[Task prompt] Here is the task for the records below: repeat exactly the lines from the one with "(** * A PDF viewer" to the one with "[Q] (no rounding", both included, and nothing else.

[Source data]
_____

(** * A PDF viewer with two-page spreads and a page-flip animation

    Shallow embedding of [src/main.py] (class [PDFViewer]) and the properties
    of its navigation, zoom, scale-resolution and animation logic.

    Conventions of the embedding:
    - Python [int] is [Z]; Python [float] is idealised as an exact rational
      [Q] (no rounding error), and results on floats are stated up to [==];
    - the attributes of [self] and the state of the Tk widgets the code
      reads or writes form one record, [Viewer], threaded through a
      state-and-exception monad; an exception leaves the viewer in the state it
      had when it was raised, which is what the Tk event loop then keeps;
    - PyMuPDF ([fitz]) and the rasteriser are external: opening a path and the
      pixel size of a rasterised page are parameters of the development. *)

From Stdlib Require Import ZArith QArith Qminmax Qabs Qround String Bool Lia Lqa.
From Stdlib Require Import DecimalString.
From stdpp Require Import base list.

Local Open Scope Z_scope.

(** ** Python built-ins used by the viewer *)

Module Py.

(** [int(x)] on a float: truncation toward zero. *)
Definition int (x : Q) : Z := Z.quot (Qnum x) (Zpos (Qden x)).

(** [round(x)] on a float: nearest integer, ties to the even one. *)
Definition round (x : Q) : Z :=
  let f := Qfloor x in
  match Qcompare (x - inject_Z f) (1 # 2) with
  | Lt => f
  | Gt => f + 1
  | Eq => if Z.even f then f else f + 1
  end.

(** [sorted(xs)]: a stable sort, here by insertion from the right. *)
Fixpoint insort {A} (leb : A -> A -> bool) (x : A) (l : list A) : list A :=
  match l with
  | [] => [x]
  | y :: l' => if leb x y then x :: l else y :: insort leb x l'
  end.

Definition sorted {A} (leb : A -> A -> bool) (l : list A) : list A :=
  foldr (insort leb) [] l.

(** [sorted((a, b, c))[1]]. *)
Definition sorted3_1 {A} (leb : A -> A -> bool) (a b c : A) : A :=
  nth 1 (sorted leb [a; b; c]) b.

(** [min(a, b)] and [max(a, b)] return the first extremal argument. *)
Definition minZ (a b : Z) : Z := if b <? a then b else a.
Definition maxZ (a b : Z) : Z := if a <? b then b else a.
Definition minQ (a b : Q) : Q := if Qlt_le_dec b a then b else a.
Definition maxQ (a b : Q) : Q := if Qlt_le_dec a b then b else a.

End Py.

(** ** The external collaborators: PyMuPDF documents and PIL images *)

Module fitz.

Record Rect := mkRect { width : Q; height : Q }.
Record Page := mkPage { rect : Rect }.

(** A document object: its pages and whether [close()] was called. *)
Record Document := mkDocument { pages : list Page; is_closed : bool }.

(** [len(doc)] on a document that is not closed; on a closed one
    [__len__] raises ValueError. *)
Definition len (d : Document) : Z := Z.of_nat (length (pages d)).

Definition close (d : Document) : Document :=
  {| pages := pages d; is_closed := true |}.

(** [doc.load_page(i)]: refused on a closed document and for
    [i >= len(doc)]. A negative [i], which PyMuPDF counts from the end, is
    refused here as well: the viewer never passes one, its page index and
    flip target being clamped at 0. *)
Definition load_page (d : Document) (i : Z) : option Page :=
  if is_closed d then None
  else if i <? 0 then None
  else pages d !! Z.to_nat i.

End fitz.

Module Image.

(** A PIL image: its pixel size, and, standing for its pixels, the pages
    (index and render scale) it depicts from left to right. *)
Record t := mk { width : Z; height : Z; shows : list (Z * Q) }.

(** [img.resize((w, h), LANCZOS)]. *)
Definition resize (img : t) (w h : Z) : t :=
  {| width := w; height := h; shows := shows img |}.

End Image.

_____

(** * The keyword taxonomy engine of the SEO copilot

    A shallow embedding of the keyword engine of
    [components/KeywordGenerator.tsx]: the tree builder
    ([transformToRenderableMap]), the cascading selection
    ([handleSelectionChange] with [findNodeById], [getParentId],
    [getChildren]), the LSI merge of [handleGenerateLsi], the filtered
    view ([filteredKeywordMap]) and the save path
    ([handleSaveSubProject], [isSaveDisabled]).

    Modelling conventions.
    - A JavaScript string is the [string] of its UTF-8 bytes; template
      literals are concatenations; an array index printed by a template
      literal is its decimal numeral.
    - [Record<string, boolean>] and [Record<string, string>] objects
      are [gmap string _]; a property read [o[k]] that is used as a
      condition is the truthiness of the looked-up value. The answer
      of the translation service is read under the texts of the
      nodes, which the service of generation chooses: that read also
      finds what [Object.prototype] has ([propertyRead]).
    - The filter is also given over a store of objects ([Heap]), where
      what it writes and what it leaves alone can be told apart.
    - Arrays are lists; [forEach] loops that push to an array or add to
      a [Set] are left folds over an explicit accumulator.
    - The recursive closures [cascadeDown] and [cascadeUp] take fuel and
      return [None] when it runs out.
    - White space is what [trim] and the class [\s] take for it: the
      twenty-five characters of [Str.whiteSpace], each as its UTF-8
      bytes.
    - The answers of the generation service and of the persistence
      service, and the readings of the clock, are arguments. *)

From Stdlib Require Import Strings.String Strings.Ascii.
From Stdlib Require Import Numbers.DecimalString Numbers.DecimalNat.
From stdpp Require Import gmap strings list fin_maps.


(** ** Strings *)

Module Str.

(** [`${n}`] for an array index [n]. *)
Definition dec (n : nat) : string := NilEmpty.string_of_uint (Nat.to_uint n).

_____

[Answer to the exercise]
(** * A PDF viewer with two-page spreads and a page-flip animation

    Shallow embedding of [src/main.py] (class [PDFViewer]) and the properties
    of its navigation, zoom, scale-resolution and animation logic.

    Conventions of the embedding:
    - Python [int] is [Z]; Python [float] is idealised as an exact rational
      [Q] (no rounding error), and results on floats are stated up to [==];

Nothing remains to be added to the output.